The Commissioner has been successful in an appeal to the Federal Court against an AAT decision that an individual taxpayer was not assessable on sales proceeds deposited into his personal bank account. In that decision (reported at 2014 ATC ¶10-364), the AAT was satisfied that the sales proceeds were received in the taxpayer’s capacity as a trustee.
Facts – The taxpayer had acquired a commercial property in June 2007 in his capacity as the trustee of a trust (RS Trust). In August 2007, that property was sold for id=”mce_marker”.315m. Approximately $823,000 of the sale proceeds were deposited into a bank account in the taxpayer’s name. The balance of the sale proceeds was deposited into a bank account held by the trustee of another trust, for which the taxpayer was also the sole director and secretary.
The sale proceeds were subsequently transferred into other bank accounts, including one held by the taxpayer as trustee of a third trading trust, involved in a wine merchandising business. The majority of the sale proceeds were ultimately disbursed on vineyard and wine-related business expenses. After accounting for additional expenses, the Commissioner calculated the assessable profit on the sale of the property to be $480,476.
The Commissioner argued that the transfer of all of the proceeds from the sale of the property amounted to an exercise of the taxpayer’s discretion as trustee of the RS Trust to pay or apply trust income for the purposes of s101 of ITAA 1936. Accordingly, the Commissioner submitted that it was correct to assess the taxpayer in his personal capacity under s 97(1) on the $480,476 profit derived from the sale.
First instance decision – The AAT held that the taxpayer was not assessable under s 97(1) in his personal capacity on the $480,746 profit.
The AAT said there must be evidence of the exercise of a trustee’s discretion for s101 to operate, and the mere receipt of funds by a discretionary beneficiary only activates s101 if the receipt is “allocated”. The evidence demonstrated that the $480,746 profit was not allocated to the taxpayer in his personal capacity and so he was not presently entitled to it in that capacity. Instead, the evidence demonstrated that the profit (or a portion of it) was assessable to the taxpayer as trustee of the trading trust.
Even though some of the sale proceeds were deposited into a bank account in the taxpayer’s name, the funds had nevertheless been treated as trust funds.
Even if the above findings were incorrect, the AAT accepted that the taxpayer had made an effective disclaimer within a reasonable period by executing a deed by which he disclaimed any entitlement to a distribution of the funds arising from the sale of the property.
The Commissioner appealed to the Federal Court.

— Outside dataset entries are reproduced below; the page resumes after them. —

Lemma filter_keeps_none {A} (P : A -> Prop) `{!forall x, Decision (P x)} (l : list A) :
  (forall x, x ∈ l -> ~ P x) -> filter P l = [].
Proof.
  induction l as [|x l IH]; intros Hall; [reflexivity|].
  rewrite filter_cons_False by (apply Hall; by left). apply IH.
  intros y Hy. apply Hall. by right.
Qed.

(** What removing and releasing the elements [l] does to the container and
    to the pool. *)
Lemma forEach_removeAndRelease_exact (l : list Elem) (s : State) :
  exists P C,
    forEach removeAndRelease l s = (Ok tt, set_pool P (set_modulesContainer C s))
    /\ C = (fun children => filter (fun e' => eid e' ∉ eid <$> l) children)
             <$> modulesContainer s
    /\ (forall k e, e ∈ default [] (pool s !! k) -> e ∈ default [] (P !! k))
    /\ (forall e k, e ∈ l -> moduleClassOf e = Some k -> e ∈ default [] (P !! k))
    /\ (forall k e, e ∈ default [] (P !! k) -> e ∈ default [] (pool s !! k) \/ e ∈ l).
Proof.
  revert s. induction l as [|x l IH]; intros s; cbn [forEach].
  - exists (pool s), (modulesContainer s). split; [by destruct s|]. split.
    + destruct (modulesContainer s) as [c|]; [|reflexivity]. cbn. f_equal.
      symmetry. apply filter_keeps_all. intros e _. cbn. apply not_elem_of_nil.
    + split; [done|]. split; [|by left]. intros e k He. by apply elem_of_nil in He.
  - rewrite (bind_run _ _ _ _ _ (removeAndRelease_exact x s)).
    match goal with |- context [forEach removeAndRelease l ?s1] =>
      destruct (IH s1) as (P & C & Hrun & HC & Hold & Hnew & Hup); rewrite Hrun
    end.
    exists P, C. split; [reflexivity|]. cbn in HC, Hold, Hnew, Hup.
    assert (Hup' : forall k e, e ∈ default [] (P !! k) ->
              e ∈ default [] (pool s !! k) \/ e ∈ x :: l).
    { intros k e He. destruct (Hup k e He) as [Hin|Hin]; [|right; by right].
      destruct (moduleClassOf x) as [k0|]; [|by left].
      destruct (decide (k = k0)) as [->|Hne].
      - rewrite lookup_insert_eq in Hin. cbn in Hin.
        apply elem_of_app in Hin as [Hin|Hin]; [by left|].
        apply list_elem_of_singleton in Hin. subst e. right. by left.
      - rewrite lookup_insert_ne in Hin by congruence. by left. }
    assert (Hx : forall k e, e ∈ default [] (pool s !! k) -> e ∈ default [] (P !! k)).
    { intros k e He. apply Hold. destruct (moduleClassOf x) as [k0|]; [|exact He].
      destruct (decide (k = k0)) as [->|Hne].
      - rewrite lookup_insert_eq. cbn. apply elem_of_app. by left.
      - by rewrite lookup_insert_ne. }
    split; [|split; [exact Hx|split; [|exact Hup']]].
    + rewrite HC. destruct (modulesContainer s) as [c|]; [|reflexivity]. cbn. f_equal.
      rewrite list_filter_filter. apply list_filter_iff. intros e. cbn.
      rewrite not_elem_of_cons. tauto.
    + intros e k He Hk. apply elem_of_cons in He as [->|He]; [|by apply (Hnew e k)].
      apply Hold. rewrite Hk. rewrite lookup_insert_eq. cbn.
      apply elem_of_app. right. by apply list_elem_of_singleton.
Qed.
(** * A blog pipeline: [scripts/build.js] and [src/index.ts]

    The development embeds the two programs of the repository:
    - the serving layer [src/index.ts]: the data loader [loadBlogData] and the
      three route handlers (listing, post by slug, posts by tag);
    - the build script [scripts/build.js]: the loop that turns the Markdown
      files into post records and a tag index, and the final sort.

    The ECMAScript operations the programs call ([parseInt],
    [Array.prototype.slice], [Array.prototype.find], [||], property lookup
    on an ordinary object, [String.prototype.trim], ...) are written out in
    module [JS], following the language specification.  Libraries the
    programs import (the file system, [JSON.parse], the front-matter parser,
    the Markdown renderer, [Date]) are taken as parameters. *)

From Stdlib Require Import ZArith QArith Qround Lia List String Ascii Sorted Permutation.
From stdpp Require Import gmap strings.

Local Open Scope Z_scope.

(** * ECMAScript: values, completions, and the built-ins the programs use *)
Module JS.

(** A Number is modelled by the mathematical value it denotes when that is an
    integer, or by [NaN].  The programs only do integer arithmetic on numbers
    (page numbers, array lengths, time values); beyond 2^53 a double rounds.
    As a slice bound such a number is far above any array length, where the
    rounding cannot be observed; where it would be printed (a pagination
    link) the model gives no number for it. *)
Inductive num : Type :=
| NaN
| Int (z : Z).

Definition num_sub (a b : num) : num :=
  match a, b with
  | Int x, Int y => Int (x - y)
  | _, _ => NaN
  end.

Definition num_add (a b : num) : num :=
  match a, b with
  | Int x, Int y => Int (x + y)
  | _, _ => NaN
  end.

Definition num_mul (a b : num) : num :=
  match a, b with
  | Int x, Int y => Int (x * y)
  | _, _ => NaN
  end.
Lemma getitem_channel_dimension_witness :
  exists self,
    MNIST1D.init toy_rng false 0.5%float toy_data 42 = Ok self
    /\ exists Xb yb,
         fetch self [1; 0] = Ok (Xb, yb)
         /\ ft_shape Xb = [2; 1; 2]%nat /\ lt_shape yb = [2%nat].
Proof.
  eexists. split; [vm_compute; reflexivity|].
  apply (proj2 (getitem_channel_dimension toy_rng false 0.5%float toy_data 42 _
                  ltac:(vm_compute; reflexivity)
                  ltac:(repeat constructor)) [1; 0]).
  - discriminate.
  - repeat constructor; vm_compute; discriminate.
Defined.

(** ** Statements *)

Section Statements.

Context `{torch : Torch}.
Context {V : Type}.

Lemma bind_ok {A B : Type} (c : M World V A) (k : A -> M World V B)
    (s s' : St World V) (a : A) :
  c s = (Ok a, s') -> bind c k s = k a s'.
Proof. intros Hc. unfold bind. rewrite Hc. reflexivity. Qed.

Lemma bind_raise {A B : Type} (c : M World V A) (k : A -> M World V B)
    (s s' : St World V) (e : exn) :
  c s = (Raise e, s') -> bind c k s = (Raise e, s').
Proof. intros Hc. unfold bind. rewrite Hc. reflexivity. Qed.

Lemma world_only_ret {A : Type} (P : A -> Prop) (a : A) :
  P a -> world_only (V := V) P (ret a).
Proof. intros HP [w lg out ap]. exists w, a. split; [reflexivity|exact HP]. Qed.

Lemma world_only_on_world {A : Type} (f : World -> World * A) :
  world_only (V := V) (fun _ => True) (on_world f).
Proof.
  intros s. unfold on_world. destruct (f (world s)) as [w a].
  exists w, a. split; [reflexivity|exact I].
Qed.

Lemma world_only_call (f : World -> World) :
  world_only (V := V) (fun _ => True) (call f).
Proof. apply world_only_on_world. Qed.

Lemma world_only_iterate (loader : Loader) :
  world_only (V := V) (fun bs => length bs = loader_len loader) (iterate loader).
Proof.
  intros s. unfold iterate, on_world.
  destruct (loader_iter loader (world s)) as [w batch_at].
  eexists w, _. split; [reflexivity|].
  rewrite length_map, length_seq. reflexivity.
Qed.
(** C5: every call that [getSignature] issues is the resolver read
    [text(namehash(name), 'vnd.umbra-v0-signature')], every call that
    [getBytecode] issues is the read
    [text(namehash(name), 'vnd.umbra-v0-bytecode')], and every call that
    [setSignature] issues is the write
    [setText(namehash(name), 'vnd.umbra-v0-signature', signature)] or the
    wait for a transaction; all on the contract built for
    [ENS_PUBLIC_RESOLVER].  No other key or identifier occurs. *)
Theorem resolver_calls_keyed name provider signature w :
  umbraKeySignature = "vnd.umbra-v0-signature" /\
  umbraKeyBytecode = "vnd.umbra-v0-bytecode" /\
  Forall (fun x => exists c node,
            createContract ENS_PUBLIC_RESOLVER publicResolverAbi provider = Ok c /\
            namehash name = Ok node /\
            x = text c node umbraKeySignature)
         (calls (run h (getSignature name provider) w)) /\
  Forall (fun x => exists c node,
            createContract ENS_PUBLIC_RESOLVER publicResolverAbi provider = Ok c /\
            namehash name = Ok node /\
            x = text c node umbraKeyBytecode)
         (calls (run h (getBytecode name provider) w)) /\
  Forall (fun x => exists c node,
            createContract ENS_PUBLIC_RESOLVER publicResolverAbi provider = Ok c /\
            namehash name = Ok node /\
            (x = setText c node umbraKeySignature signature \/ exists tx, x = wait tx))
         (calls (run h (setSignature name provider signature) w)).
Proof.
  split; [done |]. split; [done |].
  split; [| split; [| apply setSignature_calls_keyed]].
  - rewrite getSignature_run.
    destruct (read_record_calls umbraKeySignature name provider w)
      as [-> | (c & node & Hc & Hn & ->)]; repeat constructor.
    by exists c, node.
  - rewrite getBytecode_run.
    destruct (read_record_calls umbraKeyBytecode name provider w)
      as [-> | (c & node & Hc & Hn & ->)]; repeat constructor.
    by exists c, node.
Qed.

(** C6: when the contract is built, the domain normalises, the write is
    accepted with the transaction [tx] and the wait for [tx] succeeds,
    [setSignature] returns [tx.hash], having issued the write and then
    the wait.  It returns no hash when the wait fails; and whenever it
    returns, the wait for the transaction of its write was issued and
    answered before. *)
Theorem setSignature_returns_hash name provider signature w c node tx w1 :
  createContract ENS_PUBLIC_RESOLVER publicResolverAbi provider = Ok c ->
  namehash name = Ok node ->
  h (setText c node umbraKeySignature signature) w = (Ok tx, w1) ->
  (forall w2, h (wait tx) w1 = (Ok tt, w2) ->
     run h (setSignature name provider signature) w =
     mkResult (Ok (tx_hash tx)) w2
       [setText c node umbraKeySignature signature; wait tx]) /\
  (forall e w2, h (wait tx) w1 = (Throw e, w2) ->
     outcome (run h (setSignature name provider signature) w) = Throw e) /\
  (forall txh, outcome (run h (setSignature name provider signature) w) = Ok txh ->
     txh = tx_hash tx /\
     (h (wait tx) w1).1 = Ok tt /\
     calls (run h (setSignature name provider signature) w) =
       [setText c node umbraKeySignature signature; wait tx]).
Proof.
  intros Hc Hn Hw. rewrite setSignature_run, Hc, Hn. simpl. rewrite Hw.
  repeat split.
  - intros w2 Hwait. by rewrite Hwait.
  - intros e w2 Hwait. by rewrite Hwait.
  - destruct (h (wait tx) w1) as [[u | e] w2]; simpl in *; congruence.
  - destruct (h (wait tx) w1) as [[[] | e] w2]; simpl in *; [done | congruence].
  - destruct (h (wait tx) w1) as [[u | e] w2]; simpl in *; [done | congruence].
Qed.

Lemma count_calls_app (f : ExtCall -> bool) (l1 l2 : list ExtCall) :
  count_calls f (l1 ++ l2) = count_calls f l1 + count_calls f l2.
Proof. unfold count_calls. by rewrite List.filter_app, length_app. Qed.
(** * DDrawCompat: the D3dDdi resource engine (D3dDdi/Resource.cpp)

    A shallow embedding of [D3dDdi::Resource]: the per-subresource validity
    flags, the materialization functions ([loadVidMemResource] and friends),
    the blit router, construction and fix-up, the downscale chain and the
    presentation rectangle.

    Conventions.
    - [LONG]/[int] and [UINT] values are integers of [Z]; every arithmetic
      operation of the source is followed by its 32-bit wrap-around
      ([wrapLONG], [wrapUINT]); [/] on [LONG] is [Z.quot] (truncation), and
      a division that traps (by zero, or [LONG_MIN / -1]) is an error value
      or ends the run as undefined.
    - A [Resource*] or a driver handle is a key of the device's resource
      table; a nullable pointer is an [option].
    - A member function of [Resource] takes the key [this] of the object
      and runs in the monad [M] over the [World]: the resource table, the
      file-level globals, the [LOG_ONCE] statics and the trace of calls made
      to the driver, the shader blitter, the surface repository and the log.
    - Answers of the collaborators (driver results, repository surfaces,
      configuration, monitor rectangles) come from an [Env]; an answer that
      may change over time is indexed by the length of the trace at the
      moment of the call.
    - Debug logging ([LOG_FUNC], [LOG_RESULT]) is left out. *)

From Stdlib Require Import ZArith Lia List Bool.
From stdpp Require Import base option list gmap.

Local Open Scope Z_scope.

(** ** Machine integers *)

Definition wrapLONG (z : Z) : Z := (z + 2147483648) mod 4294967296 - 2147483648.
Definition wrapUINT (z : Z) : Z := z mod 4294967296.

Definition LONG_MIN : Z := -2147483648.
Definition LONG_MAX : Z := 2147483647.

Definition addL (a b : Z) : Z := wrapLONG (a + b).
Definition subL (a b : Z) : Z := wrapLONG (a - b).
Definition mulL (a b : Z) : Z := wrapLONG (a * b).
(** [a / b] on [LONG], where the division is defined. *)
Definition divL (a b : Z) : Z := wrapLONG (Z.quot a b).
(** The divisions that trap: by zero, and [LONG_MIN / -1], whose quotient
    is no [LONG]. A division by a constant other than 0 and -1 never does. *)
Definition divTraps (a b : Z) : bool := (b =? 0) || ((a =? LONG_MIN) && (b =? -1)).

(** ** Result codes *)

Definition HRESULT := Z.
Definition S_OK : HRESULT := 0.
Definition S_FALSE : HRESULT := 1.
Definition E_FAIL : HRESULT := -2147467259.        (* 0x80004005 *)
Definition E_ABORT : HRESULT := -2147467260.       (* 0x80004004 *)
Definition E_OUTOFMEMORY : HRESULT := -2147024882. (* 0x8007000E *)
Definition FAILED (hr : HRESULT) : bool := hr <? 0.
Definition SUCCEEDED (hr : HRESULT) : bool := 0 <=? hr.

(** ** Driver types *)

(** A handle is an integer; as a notation, so that the keys of the
    resource table have one type. *)
Abbreviation HANDLE := Z (only parsing).

Record RECT := mkRECT { left : Z; top : Z; right : Z; bottom : Z }.

Definition RECT_eqb (a b : RECT) : bool :=
  (left a =? left b) && (top a =? top b) && (right a =? right b) && (bottom a =? bottom b).

Definition emptyRECT : RECT := mkRECT 0 0 0 0.

(** [IsRectEmpty], [OffsetRect], [EqualRect], [IntersectRect] of the Windows API. *)
Definition IsRectEmpty (r : RECT) : bool := (right r <=? left r) || (bottom r <=? top r).

Definition OffsetRect (r : RECT) (dx dy : Z) : RECT :=
  mkRECT (addL (left r) dx) (addL (top r) dy) (addL (right r) dx) (addL (bottom r) dy).

Definition EqualRect (a b : RECT) : bool := RECT_eqb a b.

Definition IntersectRect (a b : RECT) : RECT :=
  let r := mkRECT (Z.max (left a) (left b)) (Z.max (top a) (top b))
                  (Z.min (right a) (right b)) (Z.min (bottom a) (bottom b)) in
  if IsRectEmpty a || IsRectEmpty b || IsRectEmpty r then emptyRECT else r.

(** [D3DDDIFORMAT], the values this file names. *)
Definition D3DDDIFORMAT := Z.
Definition D3DDDIFMT_UNKNOWN : D3DDDIFORMAT := 0.
Definition D3DDDIFMT_A8R8G8B8 : D3DDDIFORMAT := 21.
Definition D3DDDIFMT_X8R8G8B8 : D3DDDIFORMAT := 22.
Definition D3DDDIFMT_R5G6B5 : D3DDDIFORMAT := 23.
Definition D3DDDIFMT_X8B8G8R8 : D3DDDIFORMAT := 33.
Definition D3DDDIFMT_P8 : D3DDDIFORMAT := 41.
Definition FOURCC_NULL : D3DDDIFORMAT := 1280070990.  (* MAKEFOURCC('N','U','L','L') *)
Definition FOURCC_INTZ : D3DDDIFORMAT := 1515474505.  (* MAKEFOURCC('I','N','T','Z') *)

Inductive D3DDDI_POOL :=
| D3DDDIPOOL_SYSTEMMEM
| D3DDDIPOOL_VIDEOMEMORY
| D3DDDIPOOL_LOCALVIDMEM
| D3DDDIPOOL_NONLOCALVIDMEM.

Definition isSystemMem (p : D3DDDI_POOL) : bool :=
  match p with D3DDDIPOOL_SYSTEMMEM => true | _ => false end.

Definition D3DDDIMULTISAMPLE_TYPE := Z.
Definition D3DDDIMULTISAMPLE_NONE : D3DDDIMULTISAMPLE_TYPE := 0.
(** ** The equation driver *)

Lemma unify_left_automata_lookup left_automata heap l :
  unify_left_automata left_automata heap !! l
  = Nat.iter (length (filter (λ x, x = l) left_automata))
             (λ aut, unify_final (unify_initial aut))
    <$> heap !! l.
Proof.
  unfold unify_left_automata.
  revert heap. induction left_automata as [|a la IH]; intros heap; cbn [foldl].
  - cbn. by destruct (heap !! l).
  - rewrite IH. rewrite lookup_alter. rewrite filter_cons.
    destruct (decide (a = l)) as [->|Hne].
    + cbn [length].
      destruct (heap !! l) as [x|]; [|done].
      set (f := λ aut, unify_final (unify_initial aut)).
      change (Some (Nat.iter (length (filter (λ x, x = l) la)) f (f x))
              = Some (Nat.iter (S (length (filter (λ x, x = l) la))) f x)).
      by rewrite Nat.iter_succ_r.
    + done.
Qed.

(** C2: the overload that takes references applies [unify_initial] and
    [unify_final] to the automaton behind every element of the left side on
    every call, whatever the other arguments are (so also when the call returns
    early); the overload that takes pointers does the same when [params] maps
    [reduce] to forward, backward or bidirectional, and leaves every automaton
    as it was otherwise. *)
Theorem noodlify_for_equation_unify heap left_automata right_automaton
    variableLocations include_empty params :
  (∀ l, (noodlify_for_equation_ref heap left_automata right_automaton
           variableLocations include_empty params).1 !! l
        = Nat.iter (length (filter (λ x, x = l) left_automata))
                   (λ aut, unify_final (unify_initial aut))
          <$> heap !! l)
  ∧ (noodlify_for_equation_ptr heap left_automata right_automaton
       variableLocations include_empty params).1
    = if decide (params !! "reduce"
                 ∈ [Some "forward"; Some "backward"; Some "bidirectional"])
      then (noodlify_for_equation_ref heap left_automata right_automaton
              variableLocations include_empty params).1
      else heap.
Proof.
  split.
  - intros l. cbn. apply unify_left_automata_lookup.
  - cbn. unfold reduce_value_of.
    destruct (params !! "reduce") as [v|] eqn:Hv; cbn.
    + unfold reduce_requested.
      case_decide as Hin; rewrite !elem_of_cons, elem_of_nil in Hin.
      * destruct Hin as [Hin|[Hin|[Hin|[]]]]; injection Hin as ->; reflexivity.
      * destruct (String.eqb_spec v "forward") as [->|_];
          [exfalso; apply Hin; auto|].
        destruct (String.eqb_spec v "backward") as [->|_];
          [exfalso; apply Hin; auto|].
        destruct (String.eqb_spec v "bidirectional") as [->|_];
          [exfalso; apply Hin; auto|].
        by destruct (String.eqb v "").
    + case_decide as Hin; [|done].
      rewrite !elem_of_cons, elem_of_nil in Hin.
      by destruct Hin as [Hin|[Hin|[Hin|[]]]].
Qed.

Federal Court decision – On appeal, the Commissioner contended that the AAT misconstrued relevant provisions in ITAA 1936 and the TAA 1953 because it determined the existence of the taxpayer’s present entitlement to the trust income without reference to the terms of the RS Trust’s trust deed and without making findings of fact on the issues arising from those terms. The Commissioner also contended that the AAT failed to give effect to the onus on the taxpayer to prove that the Commissioner’s assessment was excessive.
The Federal Court found that the AAT did not address the issues arising for its determination on the review. It failed to refer to the provisions in the relevant trust deed by which a present entitlement may accrue to a beneficiary of the trust.
It was necessary for the taxpayer to have satisfied the AAT that:
(i) he had not made a determination to pay or set aside income of the RS Trust for his own benefit, and
(ii) he had, before the income year end, made a valid determination as to the application of the trust income to a beneficiary (failing which a default provision in the trust deed meant he would have one-third of the net income of the RS Trust).
The court considered that the AAT’s reasons did not indicate it had identified these issues or made findings of facts in relation to them. The AAT also did not refer to certain personal expenditure made by the taxpayer out of the sales proceeds.
The Federal Court also held that the burden was on the taxpayer to establish that he did not, at year-end, have a present entitlement to any of the trust income of RS Trust for the relevant year.
It accepted the Commissioner’s contention that the AAT erred in law by failing to determine whether the taxpayer had discharged his burden of establishing that his assessed liability was excessive.
The AAT had not considered whether there had been a determination in respect of the whole of the income of the RS Trust in the income year.
The Commissioner’s appeal was allowed and the first instance decision set aside. The court ordered that the matter be remitted and reheard before another member of the tribunal.
Court ref: [2015] FCA 143, White J, 3 March 2015, Adelaide.